===== Given records =====

(** The [for name in targets] loop of lines 93-105 for one load value. *)
Fixpoint predict_loop (coeff : gmap string (R * R)) (names : list string)
    (x_val : R) : io unit :=
  match names with
  | [] => mret ()
  | name :: rest =>
    let key := lower name in
    match coeff !! key with
    | None => predict_loop coeff rest x_val
    | Some _ =>
      y_val ← lift (calc coeff key x_val);
      print (Prediction (lower name) y_val (suffix_of key));;
      predict_loop coeff rest x_val
    end
  end.

(** One line typed at the prompt, classified by what lines 84-90 do with
    it: the empty string, a text [float] rejects, or a number. *)
Inductive line : Type :=
  | Blank
  | Malformed
  | Number (x_val : R).

(** The [while True] loop of lines 82-105 over the lines typed; running
    out of input makes [input] raise EOFError. *)
Fixpoint serve (coeff : gmap string (R * R)) (names : list string)
    (inputs : list line) : io unit :=
  match inputs with
  | [] => lift (Raise EOFError)
  | Blank :: _ => mret ()
  | Malformed :: rest =>
    print BadNumber;;
    serve coeff names rest
  | Number x_val :: rest =>
    print (LoadHeader x_val);;
    predict_loop coeff names x_val;;
    serve coeff names rest
  end.

(** The body of [main] for a given list of target names, on the table
    [data] that [read_csv] returned and the lines typed at the prompt. *)
Definition main_with (names : list string) (data : gmap string (list R))
    (inputs : list line) : io unit :=
  coeff ← build data names;
  print (Coefficients coeff);;
  print Banner;;
  serve coeff names inputs;;
  print Finished.

Definition main (data : gmap string (list R)) (inputs : list line) : io unit :=
  main_with targets data inputs.

(** The line line 105 prints for a (key, value) pair. *)
Definition prediction_line (kv : string * R) : output :=
  Prediction kv.1 kv.2 (suffix_of kv.1).

(** ** [read_csv] (lines 11-28)

    The file is read through [csv.DictReader], a library: the model starts
    from the records the csv reader yields, each a list of cell texts, the
    first one being the header.  [float] on a text is a parameter: the
    number, or [None] where Python raises ValueError.  Texts that [float]
    reads as infinities or NaN have no counterpart among the reals. *)

(** [value.replace(',', '.')]. *)
Fixpoint replace_comma (s : string) : string :=
  match s with
  | EmptyString => EmptyString
  | String c s' =>
    String (if decide (c = ","%char) then "."%char else c) (replace_comma s')
  end.

(** [d[k] = v] on a dict that keeps insertion order: an existing key
    keeps its place and takes the new value, a new key goes last. *)
Fixpoint dict_set {V} (k : string) (v : V) (d : list (string * V))
    : list (string * V) :=
  match d with
  | [] => [(k, v)]
  | (k', v') :: d' =>
    if decide (k' = k) then (k, v) :: d' else (k', v') :: dict_set k v d'
  end.

(** The dict [DictReader] makes of a record that is not longer than the
    header: [dict(zip(fieldnames, row))], then [None] under every field
    name the record is too short for. *)
Definition row_dict (fieldnames row : list string)
    : list (string * option string) :=
  foldl (λ d key, dict_set key None d)
        (foldl (λ d kc, dict_set kc.1 (Some kc.2) d) [] (zip fieldnames row))
        (drop (length row) fieldnames).

(** What [read_csv] returns or raises. *)
Inductive read_outcome : Type :=
  | Table (columns : gmap string (list R))
  | NoFieldnames   (* TypeError: the file is empty, [fieldnames] is None *)
  | ExtraCells.    (* KeyError(None): a record longer than the header *)

Section read_csv.
Variable float_ : string → option R.

(** Lines 23-26 for one value of a row dict: the text of a cell, or
    [None] for a missing cell, on which [replace] raises the
    AttributeError that the handler turns into 0.0. *)
Definition coerce (value : option string) : R :=
  match value with
  | Some text =>
    match float_ (replace_comma text) with
    | Some r => r
    | None => 0
    end
  | None => 0
  end.

(** The loop of lines 21-26 over the items of one row dict; every key
    of a row dict is a field name and so a key of [columns]. *)
Definition append_row (columns : gmap string (list R))
    (d : list (string * option string)) : gmap string (list R) :=
  foldl (λ cols kv, alter (λ col, col ++ [coerce kv.2]) kv.1 cols) columns d.

(** The loop of lines 20-26 over the records after the header.
    [DictReader] skips empty records.  A record longer than the header
    gets its surplus cells under the key [None]; that value has no
    [replace], and the handler's [columns[None]] raises KeyError. *)
Fixpoint read_rows (fieldnames : list string) (rows : list (list string))
    (columns : gmap string (list R)) : read_outcome :=
  match rows with
  | [] => Table columns
  | row :: rest =>
    if decide (row = []) then read_rows fieldnames rest columns
    else if decide (length fieldnames < length row)%nat then ExtraCells
    else read_rows fieldnames rest (append_row columns (row_dict fieldnames row))
  end.

Definition read_csv (records : list (list string)) : read_outcome :=
  match records with
  | [] => NoFieldnames
  | fieldnames :: rows =>
    read_rows fieldnames rows (list_to_map ((λ name, (name, [])) <$> fieldnames))
  end.

End read_csv.

(** A stand-in for [float] in the examples: it reads the text ["1.5"]
    and rejects every other text. *)
Definition float_sample (text : string) : option R :=
  if decide (text = "1.5") then Some (3 / 2) else None.

(** The records that are not empty, the ones [DictReader] yields. *)
Definition data_rows (rows : list (list string)) : list (list string) :=
  filter (λ row, row ≠ []) rows.

(** ** Views of the target list

    The target names that are columns of [data], and those that are not,
    in the order of the list. *)

Definition present (data : gmap string (list R)) (names : list string)
    : list string :=
  filter (λ n, is_Some (data !! n)) names.

Definition absent (data : gmap string (list R)) (names : list string)
    : list string :=
  filter (λ n, ¬ is_Some (data !! n)) names.

(** The lower-cased names that have an entry in the table, in the order
    of the names: the keys the prediction loop evaluates. *)
Definition known_keys (coeff : gmap string (R * R)) (names : list string)
    : list string :=
  filter (λ k, is_Some (coeff !! k)) (lower <$> names).

(** ** Views of a session

    What one line typed at the prompt makes the loop of lines 82-105
    print, and whether the loop survives it. *)

Definition turn_output (coeff : gmap string (R * R)) (names : list string)
    (l : line) : list output :=
  match l with
  | Blank => []
  | Malformed => [BadNumber]
  | Number x_val => LoadHeader x_val :: printed (predict_loop coeff names x_val)
  end.

(** A line that is answered: rejected text, or a number for which every
    evaluation returns. *)
Definition answered (coeff : gmap string (R * R)) (names : list string)
    (l : line) : Prop :=
  match l with
  | Blank => False
  | Malformed => True
  | Number x_val => outcome (predict_loop coeff names x_val) = Ok ()
  end.

Definition is_malformed (l : line) : bool :=
  match l with Malformed => true | _ => false end.

Definition is_bad_number (o : output) : bool :=
  match o with BadNumber => true | _ => false end.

=====

# About this exercise
How many lines of the data contain the word "filter"? Answer with the number alone.

# Your response
4